O Tribunal de Justiça da União Europeia decidiu na quinta-feira uma lei ilegal na Polónia que permite a discriminação com base na orientação sexual na contratação de trabalhadores independentes, advertindo que a liberdade de escolha da parte contratante pode ser restringida a fim de preservar valores importantes numa sociedade democrática, tais como a igualdade.
O caso remonta a Dezembro de 2017, quando um freelancer da emissora pública polaca foi despedido após ter colocado um vídeo na Internet apelando à tolerância de casais do mesmo sexo e lhe foi dito que já não seria contratado.
Levou o caso aos tribunais, que agora recorrem ao Tribunal de Justiça da União Europeia (TJUE) para perguntar se a directiva sobre a igualdade de tratamento no emprego se aplica e, por conseguinte, impede as regras polacas que permitem a recusa de celebrar um contrato com um trabalhador independente com base na sua orientação sexual.
Na sua decisão de quinta-feira, o tribunal sedeado no Luxemburgo considera que um trabalhador independente também pode ser colocado numa situação de vulnerabilidade comparável à de um empregado despedido se o empregador puser termo à relação.

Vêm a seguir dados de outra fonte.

(* ===== verification/Slots.v ===== *)
(** The two system slots on disk: the GUID partition table as the kernel reads
    it ([src/kernel/src/gpt.rs]), the slot image as an update writes it
    ([src/kernel/src/update.rs]) and as the loader reads it back
    ([src/loader/src/main.rs]).

    A disk is a function from sector numbers to 512-byte sectors, with the
    sectors whose reads or writes fail.  SHA-256 and Ed25519 come from crates
    outside the repository and are parameters ([Crypto]). *)

From S2P Require Import Prelude Bytes Block Update.
Import Update.

Module Slots.

(** ** Parameters *)

(** [Sha256::digest], and [VerifyingKey::from_bytes(k)..verify_strict(..).is_ok()] against the daily key
    ([false]) or the rotation key ([true]). *)
Class Crypto := {
  sha256 : list Z -> list Z;
  verify_strict : bool -> list Z -> list Z -> bool;
}.

(** What the code relies on: a digest has 32 bytes. *)
Class LawfulCrypto `{Crypto} : Prop := {
  sha256_len : forall m, zlen (sha256 m) = 32;
  sha256_bytes : forall m, bytes_ok (sha256 m);
}.

(** [crypto::verify] and the loader's [signature_ok]. *)
Definition signature_ok `{Crypto} (image sig : list Z) : bool :=
  if zlen sig =? 64 then verify_strict false image sig || verify_strict true image sig else false.

(** ** Disks *)

Record Disk := mkDisk {
  sect : Z -> list Z;
  rok : Z -> bool;
  wok : Z -> bool;
  media_block_size : Z;
  is_logical_partition : bool;
  is_media_present : bool;
}.

Definition boot_read (lba : Z) (d : Disk) : option (list Z) := if rok d lba then Some (sect d lba) else None.

Definition upd_sect (d : Disk) (lba : Z) (buf : list Z) : Disk :=
  mkDisk (fun l => if l =? lba then buf else sect d l) (rok d) (wok d) (media_block_size d) (is_logical_partition d) (is_media_present d).
(** [Ok(..)] or [Err(..)] of a call as a value. *)
Definition attempt {S E E' A} (f : ST S E A) : ST S E' (E + A) := fun s =>
  match f s with
  | (Ok a, s') => (Ok (inr a), s')
  | (Err e, s') => (Ok (inl e), s')
  | (Panic, s') => (Panic, s')
  | (OutOfFuel, s') => (OutOfFuel, s')
  end.

(** [fs.write_file("/boot/slot_X.img", ..)] of the layout without slot partitions succeeds. *)
Context (slot_file_ok : bool).

(** Whether the image is staged now. *)
Definition stage_verified_image {E} (image sig : list Z) : ST Machine E bool :=
  if negb (signature_ok image sig) then sret false
  else
    let! cfg := take_config in
    let target := inactive cfg in
    let! w := attempt (on_disk (write_image_to_slot target image sig)) in
    let! staged := (match w with
                    | inr _ => sret true
                    | inl _ =>
                        let! esp := esp_first in
                        match esp with Some _ => sret false | None => sret slot_file_ok end
                    end) in
    if staged : bool then
      let cfg := stage_update cfg in
      persist cfg ;;!
      smodify (with_CONFIG (Some cfg)) ;;!
      sret true
    else
      smodify (with_CONFIG (Some cfg)) ;;!
      sret false.

(** [euroupdate rollback] *)
Definition kernel_rollback {E} : ST Machine E bool :=
  let! cfg := take_config in
  let '(ok, cfg) := rollback cfg in
  persist cfg ;;!
  smodify (with_CONFIG (Some cfg)) ;;!
  sret ok.

(** ** An installed machine *)

(** The disk has both slots and an ESP and is not a data disk, the ESP can be written, and the table, the raw configuration sector and
    the slots do not overlap. *)
Record installed (m : Machine) (range : Slot -> Z * Z) : Prop := mkInstalled {
  in_disk : boot_disk (disk m);
  in_slot : forall s, slot_at (disk m) s (fst (range s)) (snd (range s));
  in_apart : snd (range A) < fst (range B) \/ snd (range B) < fst (range A);
  in_raw : gpt_end (disk m) <= SLOT_LBA /\ forall s, SLOT_LBA < fst (range s);
  in_esp : exists p, find_esp (E := unit) (disk m) = Ok (Some p);
  in_write : esp_writable m = true;
  in_own : virtio0_is_foreign m = false;
}.

(** What stays the same when only sectors behind the table change. *)
Lemma find_esp_frame {E} lo hi d d' : same_but lo hi d d' -> 1 < lo -> gpt_end d <= lo -> find_esp (E := E) d' = find_esp d.
Proof. intros Hs Hlo Hg. unfold find_esp. by rewrite (read_part_array_frame lo hi d d'). Qed.

Lemma find_esp_any {E} d p : find_esp (E := unit) d = Ok (Some p) -> find_esp (E := E) d = Ok (Some p).
Proof.
  unfold find_esp. destruct (read_part_array d) as [[[arr esz] num]|]; [|done]. destruct (find_entry _ _ _ _) as [[f l]|]; [|done].
  unfold add64. destruct (l - f + 1 <=? U64_MAX); cbn; [|done]. intros [= <-]. done.
Qed.

Lemma foreign_frame lo hi m m' : same_but lo hi (disk m) (disk m') -> 0 < lo -> virtio0_is_foreign m' = virtio0_is_foreign m.
Proof. intros Sb Hlo. unfold virtio0_is_foreign, boot_read. by rewrite (sb_rok _ _ _ _ Sb), (sb_sect _ _ _ _ Sb 0) by lia. Qed.

Lemma installed_frame m m' range lo hi :
  installed m range -> same_but lo hi (disk m) (disk m') -> SLOT_LBA <= lo -> esp_writable m' = esp_writable m -> installed m' range.
Proof.
  intros [Hd Hs Ha [Hr1 Hr2] [q He] Hw Ho] Sb Hlo Ew. unfold SLOT_LBA in *.
  assert (Eg : gpt_end (disk m') = gpt_end (disk m)) by (unfold gpt_end; by rewrite (sb_sect _ _ _ _ Sb 1) by lia).
  split; [destruct Hd, Sb; split; congruence|intros s; apply (slot_at_frame lo hi (disk m)); try lia; auto|done|by rewrite Eg| |congruence|].
  2: { rewrite (foreign_frame lo hi m m'); done || lia. }
  exists q. by rewrite (find_esp_frame lo hi (disk m)) by (done || lia).
Qed.

Lemma esp_first_installed {E} m range : installed m range -> exists p, esp_first (E := E) m = (Ok (Some p), m).
Proof.
  intros [Hd Hs _ _ [q He] _ Ho]. unfold esp_first. rewrite Ho. pose proof (find_slot_ok _ _ _ _ (Hs A)) as Hf. unfold find_slot in Hf.
  assert (Hn : exists x, find_partition_by_name (E := E) (slot_partition_name A) (disk m) = Ok (Some x)).
  { unfold find_partition_by_name in *. destruct (read_part_array (disk m)) as [[[arr esz] num]|] eqn:Et.
    2: { destruct (Hs A) as [(arr & esz & num & i & Et' & _) _ _]. congruence. }
    destruct (Hs A) as [(arr' & esz' & num' & i & Et' & Hi & Hty & Hn & Ef & El & Hu) [Hb _] Hr]. rewrite Et in Et'. injection Et' as <- <- <-.
    rewrite (find_entry_unique _ arr esz (zrange 0 num) i); [|by apply elem_of_zrange| |lia|].
    - unfold add64. destruct (Z.leb_spec (entry_last (entry arr esz i) - entry_first (entry arr esz i) + 1) U64_MAX); [by eexists|]. lia.
    - rewrite Hn, andb_true_r. unfold ours. by rewrite Hty.
    - intros j Hj Hne. apply elem_of_zrange in Hj. by rewrite Hu, andb_false_r. }
  destruct Hn as [x ->]. rewrite (find_esp_any _ _ He). by eexists.
Qed.

(** ** Configurations in place *)

(** The loader and the kernel both find [c]. *)
Definition holds (m : Machine) (c : SlotConfig) : Prop := slot_config m = Some (serialize c) /\ config_ok c.

Lemma holds_read m c : holds m c -> read_config m = Some c.
Proof. intros [E Hc]. unfold read_config. rewrite E, <- (app_nil_r (serialize c)). by apply deserialize_serialize. Qed.

(** [m'] is [m] but for the raw sector, the configuration and its copies. *)
Record kept (m m' : Machine) : Prop := mkKept {
  kp_disk : same_but SLOT_LBA SLOT_LBA (disk m) (disk m');
  kp_more : more m' = more m;
  kp_write : esp_writable m' = esp_writable m;
}.
Definition fetch_command (net : Server) (url : list Z) : M bool :=
  match parse_url url with
  | None => sret false
  | Some (_, _, path, _) =>
      match body_200 (net 0 path (Some MAX_IMAGE)), body_200 (net 1 (path ++ str ".sig") None) with
      | Some image, Some sig => on_machine (stage_verified_image slot_file_ok image sig)
      | _, _ => sret false
      end
  end.

Definition AUTO_REBOOT_TICKS : Z := 12000.
Definition UPDATE_BASE : list Z := str "/update".

Definition arm_reboot (now : Z) : M unit :=
  let! at_ := slift (add64 (Z.max now 1) AUTO_REBOOT_TICKS) in
  smodify (set_REBOOT_AT at_).

Definition auto_check (env : Env) (net : Server) (now : Z) : M unit :=
  let! pol := sget policy in
  let! _ := check_channel env net UPDATE_BASE (str "stable") in
  let! v := sget LAST_STAGED in
  smodify (set_LAST_STAGED 0) ;;!
  if negb (v =? 0) then
    smodify (set_STAGED_VERSION v) ;;!
    (if is_auto pol then arm_reboot now else sret tt)
  else sret tt.

(** [euroupdate rollback] *)
Definition rollback_command : M unit :=
  let! _ := on_machine kernel_rollback in
  smodify (set_REBOOT_AT 0).

(** ** The background job *)

Definition CHECK_FIRST_TICKS : Z := 9000.
Definition CHECK_INTERVAL_TICKS : Z := 2160000.
Definition RETRY_TICKS : Z := 180000.
Definition FETCH_RETRIES : Z := 2.

(** [a.wrapping_sub(b)] *)
Definition wrapping_sub (a b : Z) : Z := (a - b) mod 2 ^ 64.

Definition retry_sooner (now : Z) (s : Sys) : Sys :=
  let v := wrapping_sub now (CHECK_INTERVAL_TICKS - RETRY_TICKS) in
  set_LAST_CHECK (if v =? 0 then 1 else v) s.

Definition job_done (now : Z) (failed : bool) : M unit :=
  if failed then smodify (retry_sooner now) else sret tt.

Definition job_channel (rescue : bool) : list Z := if rescue then str "rescue" else str "stable".

Definition channel_path (rescue : bool) : list Z := UPDATE_BASE ++ str "/channel/" ++ job_channel rescue ++ str ".json".

Definition job_path (j : Job) : list Z * Z :=
  match phase j with
  | Manifest => (channel_path (rescue j), 65536)
  | ManifestSig => (channel_path (rescue j) ++ str ".sig", 4096)
  | Image => (image j, MAX_IMAGE)
  | ImageSig => (image j ++ str ".sig", 4096)
  end.

(** [HttpsFetch::start]: whether the connection [opens]. *)
Definition fetch_for (opens : bool) (path : list Z) (max : Z) : option (list Z * Z) :=
  if opens then Some (path, max) else None.

Definition start_job (opens : bool) (now : Z) (look_only : bool) : M bool :=
  match fetch_for opens (channel_path false) 65536 with
  | None => sret false
  | Some f =>
      smodify (set_JOB (Some (mkJob Manifest f look_only [] 0 [] [] [] now 0 false))) ;;!
      sret true
  end.

Definition retry_phase (opens : bool) (j : Job) : M bool :=
  if FETCH_RETRIES <=? retries j then sret false
  else
    let '(path, max) := job_path j in
    match fetch_for opens path max with
    | Some f =>
        smodify (set_JOB (Some (mkJob (phase j) f (look_only j) (man j) (version j) (image j) (sha_hex j) (img j)
                                  (started j) (retries j + 1) (rescue j)))) ;;!
        sret true
    | None => sret false
    end.

(** The delayed reboot; [true] when the machine restarts. *)
Definition fire_reboot (now : Z) : M bool :=
  let! at_ := sget REBOOT_AT in
  if negb (at_ =? 0) && (at_ <=? now) then
    let! pol := sget policy in
    if is_auto pol then sret true else smodify (set_REBOOT_AT 0) ;;! sret false
  else sret false.

(** [maybe_check]; [online] is [net::get().is_some()]. *)
Definition maybe_check (online opens : bool) (now : Z) : M bool :=
  let! restart := fire_reboot now in
  if restart : bool then sret true
  else
    let! last := sget LAST_CHECK in
    let! staged := sget STAGED_VERSION in
    let due := if last =? 0 then CHECK_FIRST_TICKS <=? now else CHECK_INTERVAL_TICKS <=? wrapping_sub now last in
    if negb due || negb (staged =? 0) then sret false
    else
      let! esp := on_machine esp_first in
      match esp with
      | None => sret false
      | Some _ =>
          if negb online then sret false
          else
            smodify (set_LAST_CHECK (Z.max now 1)) ;;!
            let! pol := sget policy in
            let! ok := start_job opens now (match pol with Manual => true | _ => false end) in
            (if ok : bool then sret tt else smodify (retry_sooner now)) ;;!
            sret false
      end.

(** What one slice of a transfer gives. *)
Inductive FetchStep := Pending | Failed | Done (status : Z) (body : list Z).

(** The transfer of a phase is complete. *)
Definition phase_done (env : Env) (opens : bool) (now : Z) (j : Job) (body : list Z) : M unit :=
  let next (r : option (list Z * Z)) (mk : list Z * Z -> Job) :=
    match r with
    | Some f => smodify (set_JOB (Some (mk f)))
    | None => job_done now true
    end in
  match phase j with
  | Manifest =>
      next (fetch_for opens (channel_path (rescue j) ++ str ".sig") 4096)
        (fun f => mkJob ManifestSig f (look_only j) body (version j) (image j) (sha_hex j) (img j) (started j) (retries j) (rescue j))
  | ManifestSig =>
      let! seen := sget seen_version in
      match evaluate_manifest env seen (job_channel (rescue j)) (man j) body with
      | inr UpToDate => job_done now false
      | inl SignatureInvalid =>
          if rescue j then job_done now true
          else
            match fetch_for opens (channel_path true) 65536 with
            | Some f => smodify (set_JOB (Some (mkJob Manifest f (look_only j) [] 0 [] [] [] (started j) 0 true)))
            | None => job_done now true
            end
      | inl _ => job_done now true
      | inr (Newer v i h) =>
          if look_only j then job_done now false
          else
            next (fetch_for opens i MAX_IMAGE)
              (fun f => mkJob Image f (look_only j) (man j) v i h (img j) (started j) (retries j) (rescue j))
      end
  | Image =>
      next (fetch_for opens (image j ++ str ".sig") 4096)
        (fun f => mkJob ImageSig f (look_only j) (man j) (version j) (image j) (sha_hex j) body (started j) (retries j) (rescue j))
  | ImageSig =>
      let! ok := finish_image (version j) (sha_hex j) (img j) body in
      smodify (set_LAST_STAGED 0) ;;!
      if ok : bool then
        smodify (set_STAGED_VERSION (version j)) ;;!
        let! pol := sget policy in
        (if is_auto pol then arm_reboot now else sret tt) ;;!
        job_done now false
      else job_done now true
  end.
(* ===== verification/Bpf.v ===== *)
(** System call filters ([src/crates/eurosandbox/src/bpf.rs]): the classic-BPF
    programs of [seccomp], their load-time validation, their interpreter, and
    the combination of several filters. *)

From stdpp Require Import relations.
From S2P Require Import Prelude Bytes.

Module Bpf.

Record Insn := mkInsn {
  code : Z;
  jt : Z;
  jf : Z;
  k : Z;
}.

Definition insn_from_bytes (b : list Z) : option Insn :=
  if zlen b <? 8 then None
  else Some (mkInsn (rd_u16 b 0) (at_ 0 b 2) (at_ 0 b 3) (rd_u32 b 4)).

Record SeccompData := mkData {
  nr : Z;
  arch : Z;
  instruction_pointer : Z;
  args : list Z;
}.

(** [v as u32] *)
Definition u32 (v : Z) : Z := v mod 2 ^ 32.

Definition half (v : Z) (high : bool) : Z := if high then u32 (Z.shiftr v 32) else u32 v.

Definition word (d : SeccompData) (off : Z) : option Z :=
  if negb (off mod 4 =? 0) || (64 <=? off) then None
  else Some (if off =? 0 then u32 (nr d)
             else if off =? 4 then arch d
             else if off =? 8 then half (instruction_pointer d) false
             else if off =? 12 then half (instruction_pointer d) true
             else half (at_ 0 (args d) ((off - 16) / 8)) ((off - 16) mod 8 =? 4)).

Por conseguinte, a decisão de não renovar o contrato devido à orientação sexual do contratante é abrangida pelo âmbito de aplicação da directiva.
Além disso, segundo o Tribunal de Justiça, o facto de o legislador polaco ter previsto uma série de excepções à liberdade de escolher a outra parte contratante mostra que ele próprio considerou que a discriminação não podia ser considerada necessária para garantir a liberdade contratual numa sociedade democrática.
Finalmente, o Tribunal Europeu recorda que admitir que a liberdade contratual permite a recusa de contratar com uma pessoa por motivos de orientação sexual seria privar a directiva e a proibição de discriminação com base nesse motivo do seu efeito útil.